According to the Motley Fool, over the long term an S&P 500 index fund such as the one run by Vanguard index fund has outperformed over 90% of all domestic equity (stock based) mutual funds over the past five years.

For some data to back up this claim, I looked at a Smart Money article that compared the Vanguard S&P 500 index fund (VFINX) to other funds in the same category, and over the last 10 years, it ranked 11 on a scale of 1 to 100 (data for period ending 4/21/2011). The return over the last decade wasn't huge, about 2.7%, but it was still better than about nine out of ten in that same category.

Why index funds do better
All mutual funds have overhead and administrative costs, but those costs are minimized for an index fund. Instead of spending money on staff to make trading decisions, an index fund only has to mimic the performance of that index. The difference shows up in the expense ratios, which you can get for any fund that you may want to use.

Over time, even a small difference in expenses can make a huge difference in returns. For example, in the Motley Fool article, the average mutual fund in the same category as the Vanguard S&P 500 index fund charged about 1.3% per year in expenses, compared with about 0.19% for Vanguard, about a 1% difference per year. If you invested $100,000 and got an average of a 5% return per year, over ten years, that it would grow to $159,966 in the Vanguard index fund after expenses, but the average mutual fund's expenses would have cut that down to $143,800. In other words, investing in the Vanguard index fund would have put over $16,000 extra dollars in the investor's pocket after 10 years.

More mutual fund disadvantages
The story is actually worse than this example. The Smart Money article showed that most alternatives to the index fund did not perform as well, so if you chose a competing fund in the same category, not only would you have higher expenses, but likely a lower performance. In the previous example, if the average fund returned a half percent less than the index fund, after 10 years the investor would receive $137,024, a difference of almost $23,000.

What this means for you
If you know that all mutual funds are not equal when it comes to their performance and their expenses, then there are a few things you should do before you invest in mutual funds:

- Compare the fund's performance to the S&P 500

- See if the performance over the last few years beats the S&P 500

- Find out what kind of expenses the fund has

If the performance beats the S&P 500 even after you consider the expense ratio, then maybe that fund is worth considering. Otherwise, your easiest mutual fund course would be to stick with an S&P index fund until you find something better.

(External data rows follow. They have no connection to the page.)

(* ===== verification/AddressSpace.v ===== *)
(** * Address spaces of processes, as finite maps

    A page directory that belongs to a process ([Paging]) is described by two finite
    maps: the page tables it has allocated, by directory slot, and the pages it maps,
    by page number, each with its frame and the flags of its entry.  [space] says that
    the bytes in memory are that directory; the pages it owns (the directory, the
    tables, the frames) are pairwise different.  Every operation of paging/core.c on
    the directory of a process is described by what it does to the two maps, and
    touches only pages the space owns or takes from the free list: other processes
    keep theirs. *)

From stdpp Require Import base list gmap sets strings.
From Stdlib Require Import ZArith Lia.
From S2P Require Import Prelude Memory KUtils MemLayout Cpu Palloc Paging KernelHeap HeapPages.

(** A page of a process: its frame, by kernel address, and the flags of its entry. *)
Abbreviation upages := (gmap Z (Z * Z)).

Definition page_no (v : Z) : Z := v / PAGE_SIZE.

Definition tables_of (T : gmap Z Z) : list Z := (map_to_list T).*2.
Definition frames_of (F : upages) : list Z := (map_to_list F).*2.*1.

(** The pages an address space owns. *)
Definition owned (a : Z) (T : gmap Z Z) (F : upages) : list Z := a :: tables_of T ++ frames_of F.

(** The directory and its tables. *)
Definition dirs (a : Z) (T : gmap Z Z) : list Z := a :: tables_of T.

(** What a user address holds. *)
Definition ubytes (F : upages) (m : mem) (v : Z) : option Z :=
  (fun p => m (p.1 + v mod PAGE_SIZE)) <$> F !! page_no v.

(** Flags of an entry of a process page. *)
Definition user_flags (fl : Z) : Prop :=
  0 ≤ fl < 4096 ∧ has fl PAGE_BIT_PRESENT = true ∧ has fl PAGE_BIT_GLOBAL = false.

Record space (r : vm_region) (m : mem) (a : Z) (T : gmap Z Z) (F : upages) : Prop := {
  sp_table : ∀ i b, T !! i = Some b → 0 ≤ i < 1024 ∧
    pde_get_paddr (load32 m (a + 4 * i)) = v2p r b ∧
    has (load32 m (a + 4 * i)) PAGE_BIT_PRESENT = true ∧
    has (load32 m (a + 4 * i)) PAGE_BIT_GLOBAL = false;
  sp_no_table : ∀ i, 0 ≤ i < 1024 → T !! i = None →
    has (load32 m (a + 4 * i)) PAGE_BIT_GLOBAL = true ∨ load32 m (a + 4 * i) = 0;
  sp_page : ∀ n f fl, F !! n = Some (f, fl) → user_flags fl ∧
    ∃ b, T !! (n / 1024) = Some b ∧ load32 m (b + 4 * (n mod 1024)) = pte_construct (v2p r f) fl;
  sp_no_page : ∀ n b, F !! n = None → T !! (n / 1024) = Some b → load32 m (b + 4 * (n mod 1024)) = 0;
  sp_owned : Forall (page_ok r) (owned a T F);
  sp_nodup : NoDup (owned a T F);
}.

(** The address is not one of the kernel's, whose tables all directories share. *)
Definition user_address (m : mem) (a v : Z) : Prop :=
  is_u32 v ∧ has (load32 m (a + 4 * (page_no v / 1024))) PAGE_BIT_GLOBAL = false.

(** ** Lemmas: bits of entries *)

Lemma has_lor x y b : has (Z.lor x y) b = has x b || has y b.
Proof.
  unfold has. rewrite Z.land_lor_distr_l, <- negb_andb. f_equal.
  destruct (Z.eqb_spec (Z.lor (Z.land x b) (Z.land y b)) 0) as [E|E]; rewrite Z.lor_eq_0_iff in E.
  - destruct E as [-> ->]. done.
  - symmetry. apply andb_false_iff. rewrite !Z.eqb_neq. lia.
Qed.

Lemma has_frame p b : Z.land 0xFFFFF000 b = 0 → has (Z.land p 0xFFFFF000) b = false.
Proof. intros H. unfold has. by rewrite <- Z.land_assoc, H, Z.land_0_r. Qed.

Lemma has_low f b : Z.land 0xFFF b = b → has (Z.land f 0xFFF) b = has f b.
Proof. intros H. unfold has. by rewrite <- Z.land_assoc, H. Qed.

Lemma construct_has p fl b :
  Z.land 0xFFFFF000 b = 0 → Z.land 0xFFF b = b → has (pte_construct p fl) b = has fl b.
Proof. intros H1 H2. unfold pte_construct. by rewrite has_lor, has_frame, has_low. Qed.

Lemma construct_flags p fl : 0 ≤ fl < 4096 → pte_get_flags (pte_construct p fl) = fl.
Proof.
  intros H. unfold pte_get_flags, pte_construct. rewrite Z.land_lor_distr_l, <- !Z.land_assoc.
  change (Z.land 0xFFFFF000 0xFFF) with 0. rewrite Z.land_0_r, Z.lor_0_l.
  change (Z.land 0xFFF 0xFFF) with 0xFFF. rewrite land_low. by apply Z.mod_small.
Qed.

Lemma lor_construct p fl : is_u32 p → p mod PAGE_SIZE = 0 → 0 ≤ fl < 4096 → Z.lor p fl = pte_construct p fl.
Proof.
  intros Hp Ha Hf. unfold pte_construct. change (Z.land p 0xFFFFF000) with (pde_get_paddr p).
  rewrite frame_aligned by done. by rewrite land_low, Z.mod_small.
Qed.

Section pages.
Variable r : vm_region.
Hypothesis Hreg : region_ok r.

Lemma frame_of_entry w fl : page_ok r w → pte_get_paddr (pte_construct (v2p r w) fl) = v2p r w.
Proof.
  intros Hw. destruct (v2p_page r w Hreg Hw) as (Hu & _ & Hal & _).
  change (pte_get_paddr ?e) with (pde_get_paddr e). change (pte_construct ?x ?y) with (pde_construct x y).
  rewrite frame_construct by done. by apply frame_aligned.
Qed.

Lemma v2p_inj w w' : v2p r w = v2p r w' → w = w'.
Proof. unfold v2p. lia. Qed.

Lemma user_flags_present fl :
  0 ≤ fl < 4096 → has fl PAGE_BIT_GLOBAL = false → user_flags (Z.lor fl PAGE_BIT_PRESENT).
Proof.
  intros H1 H2. split; [by apply flags_present|]. rewrite !has_lor, H2. split; [|done].
  by rewrite orb_true_r.
Qed.
End pages.

(** ** Lemmas: page numbers and slots *)

Lemma page_no_range v : is_u32 v → 0 ≤ page_no v < 2 ^ 20.
Proof. unfold is_u32, page_no, PAGE_SIZE. intros H. dlia. Qed.

Lemma mask_page_no v : is_u32 v → mask_to_page v = PAGE_SIZE * page_no v.
Proof.
  intros H. rewrite mask_to_page_eq by done. unfold page_no, PAGE_SIZE.
  pose proof (Z.div_mod v 4096 ltac:(lia)). lia.
Qed.

Lemma page_slots v : is_u32 v → dir_slot v = page_no v / 1024 ∧ table_slot v = page_no v mod 1024.
Proof.
  intros H. unfold dir_slot, table_slot, get_pd_index, get_pt_index. rewrite mask_page_no by done.
  pose proof (page_no_range v H). unfold PAGE_SIZE. rewrite u32_small by lia.
  rewrite !Z.shiftr_div_pow2 by lia. change 0x3FF with (Z.ones 10). rewrite Z.land_ones by lia.
  change (2 ^ 22) with (4096 * 1024). rewrite <- Z.div_div by lia. change (2 ^ 12) with 4096.
  rewrite (Z.mul_comm 4096), Z.div_mul by lia. done.
Qed.

Lemma slot_of_page n : 0 ≤ n < 2 ^ 20 → 0 ≤ n / 1024 < 1024 ∧ 0 ≤ n mod 1024 < 1024.
Proof. intros H. dlia. Qed.

(** ** Lemmas: the owned pages *)

Lemma owned_insert_table a T F i b : T !! i = None → owned a (<[i := b]> T) F ≡ₚ b :: owned a T F.
Proof.
  intros H. unfold owned, tables_of. rewrite map_to_list_insert by done. cbn. apply Permutation_swap.
Qed.

Lemma owned_insert_page a T F n f fl :
  F !! n = None → owned a T (<[n := (f, fl)]> F) ≡ₚ f :: owned a T F.
Proof.
  intros H. unfold owned, frames_of. rewrite map_to_list_insert by done. cbn.
  rewrite <- Permutation_middle. apply Permutation_swap.
Qed.

Lemma owned_dir a T F : a ∈ owned a T F.
Proof. by left. Qed.

Lemma owned_table a T F i b : T !! i = Some b → b ∈ owned a T F.
Proof.
  intros H. right. apply elem_of_app. left. apply list_elem_of_fmap. exists (i, b).
  split; [done|]. by apply elem_of_map_to_list.
Qed.

Lemma owned_page a T F n f fl : F !! n = Some (f, fl) → f ∈ owned a T F.
Proof.
  intros H. right. apply elem_of_app. right. apply list_elem_of_fmap. exists (f, fl). split; [done|].
  apply list_elem_of_fmap. exists (n, (f, fl)). split; [done|]. by apply elem_of_map_to_list.
Qed.

Create HintDb space.
Lemma dirs_insert a T i b : T !! i = None → dirs a (<[i := b]> T) ≡ₚ b :: dirs a T.
Proof. intros H. unfold dirs, tables_of. rewrite map_to_list_insert by done. cbn. apply Permutation_swap. Qed.

Lemma dirs_dir a T : a ∈ dirs a T.
Proof. by left. Qed.

Lemma dirs_table a T i b : T !! i = Some b → b ∈ dirs a T.
Proof.
  intros H. right. apply list_elem_of_fmap. exists (i, b). split; [done|]. by apply elem_of_map_to_list.
Qed.

Lemma dirs_owned a T F p : p ∈ dirs a T → p ∈ owned a T F.
Proof. unfold dirs, owned. rewrite !elem_of_cons, elem_of_app. tauto. Qed.

#[export] Hint Resolve owned_dir owned_table owned_page dirs_dir dirs_table : space.

(** ** Lemmas: memory *)

(** [m'] is [m] with the word at [p] replaced by [x]. *)
Definition poked (m m' : mem) (p x : Z) : Prop :=
  load32 m' p = x ∧ ∀ y, y < p ∨ p + 4 ≤ y → m' y = m y.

Better options than mutual funds
While mutual funds may be a great option for someone who doesn't want to take the time to learn how to invest, there are many better options available, but only if you are willing to take the time to educate yourself.

Future articles will discuss how investing is a skill that can be learned and that the average investor can learn to invest on their own and get better returns than even the best mutual fund. If you want to make sure that you get notified when new articles come out, please join the mailing list , follow me on Twitter, or connect with me on Facebook.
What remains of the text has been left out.